We have seen that the soil best suited to the Cherry is a good friable loam, moderately rich, neither too heavy nor too light. The Morello and Bigarreau will, however, do well in, and in fact prefer, a good heavy loam. Mr M'Intosh, in his ' Book of the Garden,' page 538, says that "we have seen the best crops and the healthiest trees we ever saw lately growing in a deep strong clay, while we remember well that the oldest Cherry-orchards in England are planted on deep sandy loams, often resting on a rocky bottom. Generally speaking, however, this tree thrives best on a good deep loam, and worst of all on thin gravelly soils." From this it will be observed that although his experience agrees with my own, yet the best trees ever he had seen were growing upon soil of a very different nature. Those having a soil more clayey than I have recommended, need not fear the result with such a high authority on the side of the soil; yet where such a soil as I have recommended is easily procured, it should be preferred. My preference for a good friable loam is because the Cherry requires a considerable amount of moisture, especially the strong-growing varieties.

It is a well-known fact that stiff clay is not retentive of moisture, for water passes rapidly from it, leaving it in a hard and baked condition; also light gravelly soils pass the water too rapidly through them, so that in a few days they become dry and light like dust. Medium soils retain moisture best, for they are open enough to receive it, and retain it for some considerable time; and not this only, but they are also more open to the action of the atmosphere, which, at night especially, contains a considerable amount of moisture, whereas stiff clayey loams are almost impenetrable to the atmosphere.

The best time for planting the Cherry is in autumn, say the months of September or October. They may also be planted any time during winter from October till the end of March; but the advantage of an early-planted tree over one planted in spring is equivalent to about one year's growth. If the trees get established before winter sets in, they will grow and make splendid wood; whereas if they are not planted till far on in spring, in all probability they will make small useless wood, which may not thoroughly ripen, and consequently will be useless. Before planting, it will be necessary to have plenty of soil ready for the operation, if the natural soil is not to do duty for the young trees. As Cherries delight in deep soil, I would recommend that it be from 1 1/2 to 2 feet in depth. The manure should be good and well decomposed, and mixed regularly from top to bottom of the soil for at least 3 feet further than the roots reach at the planting season. In the case of making new borders, it would be as well only to add the new soil year after year as it seems necessary, so as to provide a fresh supply of food for the young rootlets just as they require it.

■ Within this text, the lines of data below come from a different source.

(* ===== verification/Channel.v ===== *)
(** * Channel: the wake-up channel and the enabled-state watcher

    [Run] creates [enabledCh], a buffered channel of capacity 2, and, when a
    client is configured, a goroutine that polls [c.client.Enabled()] every
    two minutes and, when the answer differs from the one it saw before,
    sends on the channel without blocking.  A buffered channel is its
    capacity and the queue of values it holds.  One call of [watch] is one
    iteration of the loop of the goroutine; its sleep is in [Clock]. *)

From stdpp Require Import base tactics list.
From S2P Require Import Prelude.

(** ** Buffered channels *)

Record Chan (A : Type) : Type := mkChan {
  cap : nat;
  buf : list A;
}.
Arguments mkChan {A} cap buf.
Arguments cap {A} c.
Arguments buf {A} c.

(** [make(chan A, n)]. *)
Definition make {A} (n : nat) : Chan A := mkChan n [].

(** The send can proceed: the buffer has room. *)
Definition can_send {A} (c : Chan A) : bool := (length (buf c) <? cap c)%nat.

(** [select { case c <- v: default: }]: the value is queued if there is room
    and dropped otherwise.  The result tells which case ran. *)
Definition try_send {A} (v : A) (c : Chan A) : bool * Chan A :=
  if can_send c then (true, mkChan (cap c) (buf c ++ [v])) else (false, c).

(** The receive case of a [select] is ready when the buffer holds a value;
    the receive takes the oldest. *)
Definition can_recv {A} (c : Chan A) : bool :=
  match buf c with [] => false | _ :: _ => true end.

Definition recv {A} (c : Chan A) : option (A * Chan A) :=
  match buf c with
  | [] => None
  | v :: rest => Some (v, mkChan (cap c) rest)
  end.

(** A channel never holds more than its capacity. *)
Definition chan_ok {A} (c : Chan A) : Prop := (length (buf c) <= cap c)%nat.

#[export] Instance chan_ok_dec {A} (c : Chan A) : Decision (chan_ok c).
Proof. unfold chan_ok. apply _. Defined.

(** ** The watcher *)

(** [enabledCh := make(chan struct{}, 2)]. *)
Definition enabledCh0 : Chan unit := make 2.

(** One iteration of the goroutine's loop: [enabled] is what
    [c.client.Enabled()] answers, [initialEnabled] the answer seen before.
    The result is the new [initialEnabled] and the channel. *)
Definition watch (enabled : bool) (initialEnabled : bool) (ch : Chan unit)
  : bool * Chan unit :=
  if negb (eqb initialEnabled enabled)
  then (enabled, snd (try_send tt ch))
  else (initialEnabled, ch).

(** The goroutine over a sequence of answers. *)
Fixpoint watcher (answers : list bool) (initialEnabled : bool) (ch : Chan unit)
  : bool * Chan unit :=
  match answers with
  | [] => (initialEnabled, ch)
  | enabled :: rest =>
      let (seen, ch') := watch enabled initialEnabled ch in
      watcher rest seen ch'
  end.

(** The number of changes in a sequence of answers, from the one seen
    before. *)
Fixpoint edges (answers : list bool) (seen : bool) : nat :=
  match answers with
  | [] => 0
  | e :: rest => (if eqb seen e then 0 else 1) + edges rest e
  end.

(** ** Lemmas on channels *)

Section ChanLemmas.
Context {A : Type}.
Implicit Types (c : Chan A) (v : A).

Lemma make_ok n : chan_ok (make (A:=A) n).
Proof. unfold chan_ok; cbn; lia. Qed.

Lemma can_send_spec c : can_send c = true <-> (length (buf c) < cap c)%nat.
Proof. unfold can_send. apply Nat.ltb_lt. Qed.

Lemma try_send_cap v c : cap (snd (try_send v c)) = cap c.
Proof. unfold try_send. by destruct (can_send c). Qed.

Lemma try_send_ok v c : chan_ok c -> chan_ok (snd (try_send v c)).
Proof.
  unfold try_send, chan_ok. destruct (can_send c) eqn:E; cbn; [|done].
  apply can_send_spec in E. rewrite length_app. cbn. lia.
Qed.

Lemma try_send_length v c :
  length (buf (snd (try_send v c))) = Nat.min (cap c) (S (length (buf c)))
  \/ ~ chan_ok c.
Proof.
  unfold try_send, chan_ok. destruct (can_send c) eqn:E; cbn.
  - apply can_send_spec in E. rewrite length_app. cbn. lia.
  - apply Nat.ltb_ge in E. lia.
Qed.

Lemma try_send_sent v c : fst (try_send v c) = can_send c.
Proof. unfold try_send. by destruct (can_send c). Qed.

Lemma try_send_can_recv v c :
  (0 < cap c)%nat -> can_recv (snd (try_send v c)) = true.
Proof.
  intros Hcap. unfold try_send, can_recv.
  destruct (can_send c) eqn:E; cbn.
  - by destruct (buf c).
  - apply Nat.ltb_ge in E. destruct (buf c); cbn in *; [lia | done].
Qed.

Lemma recv_ok c v c' : recv c = Some (v, c') -> chan_ok c -> chan_ok c'.
Proof.
  unfold recv, chan_ok. destruct (buf c) eqn:E; intros; simplify_eq; cbn in *. lia.
Qed.

Lemma recv_can_recv c : is_Some (recv c) <-> can_recv c = true.
Proof. unfold recv, can_recv. destruct (buf c); split; (done || by inversion 1). Qed.

(** Values leave in the order they were sent. *)
Lemma send_recv_fifo v c :
  can_send c = true ->
  recv (snd (try_send v c)) =
    match buf c with
    | [] => Some (v, mkChan (cap c) [])
    | w :: rest => Some (w, mkChan (cap c) (rest ++ [v]))
    end.
Proof. intros E. unfold try_send, recv. rewrite E. cbn. by destruct (buf c). Qed.

End ChanLemmas.

#[export] Hint Resolve make_ok try_send_ok : sched.

(** ** Lemmas on the watcher *)

Lemma watch_seen enabled seen ch : fst (watch enabled seen ch) = enabled.
Proof. unfold watch. by destruct seen, enabled. Qed.

Lemma watch_ok enabled seen ch : chan_ok ch -> chan_ok (snd (watch enabled seen ch)).
Proof. unfold watch. destruct (negb _); cbn; auto with sched. Qed.

Lemma watch_cap enabled seen ch : cap (snd (watch enabled seen ch)) = cap ch.
Proof. unfold watch. destruct (negb _); cbn; auto using try_send_cap. Qed.

Lemma watch_same seen ch : watch seen seen ch = (seen, ch).
Proof. unfold watch. by destruct seen. Qed.

Lemma watch_edge enabled seen ch :
  enabled <> seen -> watch enabled seen ch = (enabled, snd (try_send tt ch)).
Proof. unfold watch. by destruct seen, enabled. Qed.

Lemma watch_length enabled seen ch :
  chan_ok ch ->
  length (buf (snd (watch enabled seen ch))) =
    if eqb seen enabled then length (buf ch)
    else Nat.min (cap ch) (S (length (buf ch))).
Proof.
  intros Hok. unfold watch. destruct (eqb seen enabled); cbn; [done|].
  by destruct (try_send_length tt ch).
Qed.

Lemma watcher_cons enabled rest seen ch :
  watcher (enabled :: rest) seen ch =
    watcher rest enabled (snd (watch enabled seen ch)).
Proof.
  cbn. pose proof (watch_seen enabled seen ch).
  destruct (watch enabled seen ch); cbn in *. by subst.
Qed.

Lemma watcher_ok answers seen ch :
  chan_ok ch ->
  chan_ok (snd (watcher answers seen ch))
  /\ cap (snd (watcher answers seen ch)) = cap ch.
Proof.
  revert seen ch. induction answers as [|e rest IH]; intros seen ch Hok; [done|].
  rewrite watcher_cons.
  destruct (IH e _ (watch_ok e seen ch Hok)) as [? ->].
  by rewrite watch_cap.
Qed.

Lemma watcher_length answers seen ch :
  chan_ok ch ->
  length (buf (snd (watcher answers seen ch))) =
    Nat.min (cap ch) (length (buf ch) + edges answers seen).
Proof.
  revert seen ch. induction answers as [|e rest IH]; intros seen ch Hok.
  - cbn. unfold chan_ok in Hok. lia.
  - rewrite watcher_cons, (IH e _ (watch_ok e seen ch Hok)), watch_cap,
      (watch_length e seen ch Hok).
    cbn. unfold chan_ok in Hok. destruct (eqb seen e); lia.
Qed.

(** ** The watcher goroutine *)

(** C29: after any sequence of answers of [Enabled()] the channel holds one
    wake-up for every change of the answer, up to its capacity: the
    goroutine never blocks, never overfills the channel, and drops the
    wake-ups that find it full. *)
Theorem watcher_pending answers seen ch :
  chan_ok ch ->
  chan_ok (snd (watcher answers seen ch))
  /\ length (buf (snd (watcher answers seen ch))) =
       Nat.min (cap ch) (length (buf ch) + edges answers seen).
Proof.
  intros Hok. split; [by apply watcher_ok | by apply watcher_length].
Qed.

(** The answer the goroutine compares the next one with is the last
    answer it got, whether or not the wake-up for it was dropped. *)
Theorem watcher_seen answers seen ch :
  fst (watcher answers seen ch) = default seen (last answers).
Proof.
  revert seen ch. induction answers as [|e rest IH]; intros seen ch; [done|].
  rewrite watcher_cons, IH, last_cons. by destruct (last rest).
Qed.

(** The channel of [Run] holds two wake-ups after the enabled state
    went on and off again between two cycles, so the two waits that follow
    are both cut short. *)
Example two_wakes_pending :
  buf (snd (watcher [true; false] false enabledCh0)) = [tt; tt]
  /\ buf (snd (watcher [true; false; true] false enabledCh0)) = [tt; tt].
Proof. by vm_compute. Qed.

Lemma watcher_pending_witness :
  chan_ok (snd (watcher [true; true; false; true] false enabledCh0))
  /\ length (buf (snd (watcher [true; true; false; true] false enabledCh0))) =
       Nat.min (cap enabledCh0)
         (length (buf enabledCh0) + edges [true; true; false; true] false).
Proof. apply watcher_pending. apply make_ok. Defined.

In the case of planting trees where the old soil is to be used again, I would recommend the whole border to be thoroughly trenched right to the bottom, mixing in a good supply of rich manure throughout. If possible, the cultivator should get a little fresh material to plant the trees with, as it will give them a start from which they will derive much benefit. One good cart-load to every young tree will be found of great value. Whether this be done or not, a large hole should be dug, so that all the roots may be nicely spread out into position. After this the soil may be spread and the hole filled in as already directed, pressing it gently with the foot to give it a firmness about the roots. Mulching for protection from dry weather in summer is very necessary for the first year or two, and in very dry localities it will be found of considerable utility to continue the practice regularly.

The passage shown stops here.